In the third game, Paul didn’t let up. On his final ball in the 10th, he needed four pins to shoot 800. While a 300 game is the most widely known astonishing accomplishment in bowling, we all know an 800 series is typically regarded as more difficult and impressive within the bowling community.

Paul, as he’d been doing most of the night, struck on his final ball, leaving him with an 806 for the night. Again, accolades were showered upon him by anyone in the purlieu who saw and interpreted the scores.

Brad, however, had done something even more impressive and relayed his feat to anyone who couldn’t avoid hearing: among his three games, he registered two 163s. The same score twice in one night.

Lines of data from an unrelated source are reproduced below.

(** * The boot sequencer of the Form.IO server (index.js)

    A shallow embedding of [index.js]: the module function, the two
    logging closures [router.formio.log] and [router.formio.audit], and
    [router.init] with its four local functions.

    The file talks to a lot of code that is not its own: the hook system,
    the required modules, Express, mongoose, the evaluator.  A call into
    such code is an event of a small free monad; an oracle answers the
    calls that return something, and a run yields the outcome together
    with the trace of everything the file did.

    Conventions of the model:
    - a call whose result is used, or which is awaited, may return or
      throw as the oracle decides; a rejected promise is a throw, and
      [await] is sequencing;
    - [router.use], [router.get], [registerEvaluator], [next], the loggers
      and the assignments to [util.Formio] are done for their effect and
      do not throw;
    - the members of [router.formio.middleware], [router.formio.auth] and
      [router.formio.update] that are handed to the router are named, not
      inspected; reading one off [undefined] or [null] throws;
    - [config] and the fields of [router.formio] change only where
      index.js assigns them;
    - a required module that index.js calls with [router] or with
      [router.formio] ([require(path)(router)]) is one call; what such a
      module puts on the router itself is its own doing and no event of
      the trace, which holds the [router.use] and [router.get] of index.js
      only. *)

From Stdlib Require Import QArith Lqa.
From stdpp Require Import base option list strings pretty sorting gmap.

Set Warnings "-register-all,-clear-no-such-hyp".

Local Open Scope string_scope.
Local Open Scope list_scope.

(** ** JavaScript values *)

(** A JavaScript number.  Finite numbers are rationals: the only
    arithmetic of the file is [config.maxOldSpace * 0.8 < heapTotal / 1024
    / 1024], which the code computes in doubles.  The two agree on whole
    numbers of megabytes up to 2^30 and of bytes below 2^53: the quotient
    is exact, and the rounded product is too near [maxOldSpace * 4 / 5] to
    pass a multiple of 1/1048576.  What is stated below on the outcome of
    the comparison is stated for such numbers only.  Signed zeros are not
    told apart. *)
Inductive number : Type :=
| Fin (q : Q)
| NaN
| PosInf
| NegInf.

(** [VArray] is an array (or any iterable, by what it yields), [VObject] a
    plain object by its own properties in insertion order, [VRef] a host
    object or function the file only passes around, such as [req] or
    [router.formio] itself; a [VRef] cannot be iterated. *)
Inductive value : Type :=
| VUndefined
| VNull
| VBool (b : bool)
| VNum (n : number)
| VStr (s : string)
| VArray (xs : list value)
| VObject (props : list (string * value))
| VRef (name : string).

Module Num.

Definition of_Z (z : Z) : number := Fin (inject_Z z).

Definition is_zero (q : Q) : bool := (Qnum q =? 0)%Z.

Definition sgn (x : number) : Z :=
  match x with
  | Fin q => Z.sgn (Qnum q)
  | NaN => 0
  | PosInf => 1
  | NegInf => -1
  end.

Definition of_sign (s : Z) : number :=
  match s with
  | Z0 => NaN
  | Zpos _ => PosInf
  | Zneg _ => NegInf
  end.

Definition mul (x y : number) : number :=
  match x, y with
  | NaN, _ | _, NaN => NaN
  | Fin a, Fin b => Fin (a * b)
  | _, _ => of_sign (sgn x * sgn y)
  end.

Definition div (x y : number) : number :=
  match x, y with
  | NaN, _ | _, NaN => NaN
  | Fin a, Fin b => if is_zero b then of_sign (sgn x) else Fin (a / b)
  | Fin _, _ => Fin 0
  | _, Fin b => if is_zero b then x else of_sign (sgn x * sgn y)
  | _, _ => NaN
  end.

Definition ltb (x y : number) : bool :=
  match x, y with
  | NaN, _ | _, NaN => false
  | Fin a, Fin b => if Qlt_le_dec a b then true else false
  | NegInf, NegInf => false
  | NegInf, _ => true
  | _, PosInf => match x with PosInf => false | _ => true end
  | _, _ => false
  end.

(** ToBoolean on numbers: [0] and [NaN] are falsy. *)
Definition truthy (x : number) : bool :=
  match x with
  | Fin q => negb (is_zero q)
  | NaN => false
  | PosInf | NegInf => true
  end.

Definition is_integer (x : number) : bool :=
  match x with
  | Fin q => (Qnum q mod Zpos (Qden q) =? 0)%Z
  | _ => false
  end.

Definition is_positive (x : number) : bool :=
  match x with
  | Fin q => (0 <? Qnum q)%Z
  | PosInf => true
  | _ => false
  end.

End Num.

(** ToBoolean. *)
Definition truthy (v : value) : bool :=
  match v with
  | VUndefined | VNull => false
  | VBool b => b
  | VNum n => Num.truthy n
  | VStr s => negb (String.eqb s "")
  | VArray _ | VObject _ | VRef _ => true
  end.

(** [a || b] *)
Definition js_or (a b : value) : value := if truthy a then a else b.

(** [v === s] for a string literal [s]. *)
Definition strict_eq_str (v : value) (s : string) : bool :=
  match v with
  | VStr s' => String.eqb s' s
  | _ => false
  end.

(** Completion of a JavaScript computation: a value or a thrown one. A
    rejected promise that is awaited is a throw. *)
Inductive outcome (A : Type) : Type :=
| Normal (a : A)
| Throws (e : value).
Arguments Normal {A} a.
Arguments Throws {A} e.

Definition is_normal {A} (r : outcome A) : bool :=
  match r with Normal _ => true | Throws _ => false end.

Definition TypeError (msg : string) : value :=
  VObject [("name", VStr "TypeError"); ("message", VStr msg)].

(** ** Built-ins of the host *)

(** Algorithms of the language runtime and of lodash that the file uses
    and that are no part of the repository. *)
Class Host : Type := {
  (** ToNumber on a string *)
  string_to_number : string -> number;
  (** ToNumber on an object, array or function *)
  object_to_number : value -> number;
  (** [JSON.parse] *)
  json_parse : value -> outcome value;
  (** [Array.prototype.join] *)
  array_join : list value -> string -> string;
  (** the strings a string yields when iterated *)
  string_iter : string -> list string;
  (** the decimal index keys "0", "1", ... of an array *)
  index_key : nat -> string
}.

Section Values.
Context `{!Host}.

Definition to_number (v : value) : number :=
  match v with
  | VUndefined => NaN
  | VNull => Num.of_Z 0
  | VBool b => if b then Num.of_Z 1 else Num.of_Z 0
  | VNum n => n
  | VStr s => string_to_number s
  | _ => object_to_number v
  end.

Fixpoint assoc_get (k : string) (ps : list (string * value)) : option value :=
  match ps with
  | [] => None
  | (k', v) :: ps' => if String.eqb k' k then Some v else assoc_get k ps'
  end.

(** Assignment keeps the position of an own key and appends a new one. *)
Fixpoint assoc_set (k : string) (v : value) (ps : list (string * value))
  : list (string * value) :=
  match ps with
  | [] => [(k, v)]
  | (k', v') :: ps' =>
      if String.eqb k' k then (k', v) :: ps' else (k', v') :: assoc_set k v ps'
  end.

Definition array_props (xs : list value) : list (string * value) :=
  imap (fun i x => (index_key i, x)) xs.

(** [o.k] where [k] is no index, [length] or inherited name. *)
Definition get_prop (o : value) (k : string) : outcome value :=
  match o with
  | VUndefined | VNull =>
      Throws (TypeError ("Cannot read properties of undefined or null: " ++ k))
  | VObject ps => Normal (default VUndefined (assoc_get k ps))
  | _ => Normal VUndefined
  end.

(** [o.hasOwnProperty(k)], same keys. *)
Definition has_own (o : value) (k : string) : outcome bool :=
  match o with
  | VUndefined | VNull =>
      Throws (TypeError "Cannot read properties of undefined or null: hasOwnProperty")
  | VObject ps => Normal (bool_decide (is_Some (assoc_get k ps)))
  | _ => Normal false
  end.

(** [o.k = v] in strict mode.  An array that receives a named property
    is continued as the object of its index keys; a host object is
    mutated out of sight. *)
Definition set_prop (o : value) (k : string) (v : value) : outcome value :=
  match o with
  | VUndefined | VNull =>
      Throws (TypeError ("Cannot set properties of undefined or null: " ++ k))
  | VBool _ | VNum _ | VStr _ =>
      Throws (TypeError ("Cannot create property on a primitive: " ++ k))
  | VObject ps => Normal (VObject (assoc_set k v ps))
  | VArray xs => Normal (VObject (assoc_set k v (array_props xs)))
  | VRef r => Normal (VRef r)
  end.

(** The own enumerable properties copied by [{...o}]. *)
Definition own_props (o : value) : list (string * value) :=
  match o with
  | VObject ps => ps
  | VArray xs => array_props xs
  | VStr s => array_props (VStr <$> string_iter s)
  | _ => []
  end.

(** [{...a, ...b}] *)
Definition object_spread (a b : value) : value :=
  VObject (foldl (fun acc kv => assoc_set kv.1 kv.2 acc) (own_props a) (own_props b)).

(** [f(...v)]: the arguments an iterable spreads into. *)
Definition spread (v : value) : outcome (list value) :=
  match v with
  | VArray xs => Normal xs
  | VStr s => Normal (VStr <$> string_iter s)
  | _ => Throws (TypeError "Spread syntax requires ...iterable[Symbol.iterator] to be a function")
  end.

End Values.

(** ** Events *)

(** What [router.use] and [router.get] are given.  The functions of the
    required modules are named by where the file reads them from. *)
Inductive handler : Type :=
| MemoryLeakPrevention
| Middleware (name : string)
| Auth (name : string)
| UpdateSanityCheck
| BodyParserUrlencoded
| BodyParserJson
| MalformedJson
| CorsWrapper (corsOptions : value)
| Altered (v : value)
| FormComponents
| Swagger (path : string).

Record request : Type := Request { url : value }.
Record response : Type := Response { headersSent : value }.

(** Calls whose result the file uses, or whose failure it meets. *)
Inductive call : Type :=
| Require (path : string)
| HookInvoke (name : string) (args : list value)
| HookAlter (name : string) (args : list value)
| UpdateInitialize
| NewIsolateVMEvaluator (options hook : value)
| MemoryUsage
| Gc
| MongooseConnect (mongoUrl mongoConfig : value).

(** Calls made for their effect only. *)
Inductive action : Type :=
| NunjucksConfigure
| RouterUse (path : option string) (h : handler)
| RouterGet (path : string) (h : handler)
| RegisterEvaluator (evaluator : value)
| DebugLog (args : list value)
| ConsoleLog (args : list value)
| UtilLog (args : list value)
| SetUtilFormio (field : string) (v : value)
| Next
| CorsRoute (corsOptions : value) (req : request) (res : response)
| ObjectIdSetTransform.

Inductive entry : Type :=
| Did (a : action)
| Asked (c : call) (r : outcome value).

Definition trace : Type := list entry.

(** ** Programs *)

Inductive prog (A : Type) : Type :=
| Ret (a : A)
| Do (a : action) (k : prog A)
| Ask (c : call) (k : outcome value -> prog A).
Arguments Ret {A} a.
Arguments Do {A} a k.
Arguments Ask {A} c k.

(** A JavaScript computation: it ends with a value or a throw. *)
Definition js (A : Type) : Type := prog (outcome A).

Fixpoint js_bind {A B} (f : A -> js B) (p : js A) : js B :=
  match p with
  | Ret (Normal a) => f a
  | Ret (Throws e) => Ret (Throws e)
  | Do a k => Do a (js_bind f k)
  | Ask c k => Ask c (fun r => js_bind f (k r))
  end.

(** [try { p } catch (e) { h e }] *)
Fixpoint try_catch {A} (p : js A) (h : value -> js A) : js A :=
  match p with
  | Ret (Normal a) => Ret (Normal a)
  | Ret (Throws e) => h e
  | Do a k => Do a (try_catch k h)
  | Ask c k => Ask c (fun r => try_catch (k r) h)
  end.

#[export] Instance js_mret : MRet js := fun A a => Ret (Normal a).
#[export] Instance js_mbind : MBind js := fun A B f p => js_bind f p.

Definition throw {A} (e : value) : js A := Ret (Throws e).
Definition lift {A} (r : outcome A) : js A := Ret r.
Definition act (a : action) : js unit := Do a (Ret (Normal tt)).
Definition ask (c : call) : js value := Ask c Ret.

(** The environment: what a call answers, given all that happened so far. *)
Definition oracle : Type := trace -> call -> outcome value.

Fixpoint run {A} (o : oracle) (h : trace) (p : prog A) : A * trace :=
  match p with
  | Ret a => (a, [])
  | Do a k => let '(r, t) := run o (h ++ [Did a]) k in (r, Did a :: t)
  | Ask c k =>
      let ans := o h c in
      let '(r, t) := run o (h ++ [Asked c ans]) (k ans) in (r, Asked c ans :: t)
  end.

Definition result_of {A} (o : oracle) (h : trace) (p : prog A) : A := (run o h p).1.
Definition trace_of {A} (o : oracle) (h : trace) (p : prog A) : trace := (run o h p).2.

(** ** index.js *)

(** [router.formio] and [config] are objects used as maps from field
    names; a field that was never set reads [undefined]. *)
Definition field (o : gmap string value) (k : string) : value :=
  default VUndefined (o !! k).

(** [router.formio] as an argument. *)
Definition formio_ref : value := VRef "router.formio".

(** Reading a member of [undefined] or [null] throws. *)
Definition member (o : value) (k : string) : js unit :=
  match o with
  | VUndefined | VNull =>
      throw (TypeError ("Cannot read properties of undefined or null: " ++ k))
  | _ => mret tt
  end.

Section Server.
Context `{!Host}.
Variable config : gmap string value.

(** [router.formio.hook.invoke(name, ...args)] *)
Definition hook_invoke (F : gmap string value) (name : string) (args : list value)
  : js value :=
  member (field F "hook") "invoke";; ask (HookInvoke name args).

(** [router.formio.hook.alter(name, ...args)] *)
Definition hook_alter (F : gmap string value) (name : string) (args : list value)
  : js value :=
  member (field F "hook") "alter";; ask (HookAlter name args).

Incredible.

Because of Paul’s ability to trump his 300 game with an 800 series, and Brad’s unbelievable efforts in bowling two identical scores, then amazingly writing down not only those scores but also the scores of everyone on his pair of lanes, somehow, on this league night, a 300 game was the fourth-best accomplishment on the lanes.

To recap, here’s the list of achievements that night, ranked from most impressive to least impressive:

  1. Writing scores on a sheet of paper.
  2. Rolling the same score twice in one night.
  3. Bowling an 800 series.
  4. Bowling a 300 game.

A 300 game is a noteworthy accomplishment. An 800 series is even better. But without people like Brad, we might have to settle for those types of achievements meaning something. Thankfully, we know both pale in comparison to the ability to write scores on a sheet of paper and the incredible consistency required to bowl two games of the same score.

Brad’s love of attention is just one of the many reasons league bowling is a worthwhile pursuit and why we should be rejoicing at the closing of beaches, shuttering of patios and the conclusion of general comfort. Put away your white clothes, clear your calendar and load your 78-ball roller into the car. League season is finally back.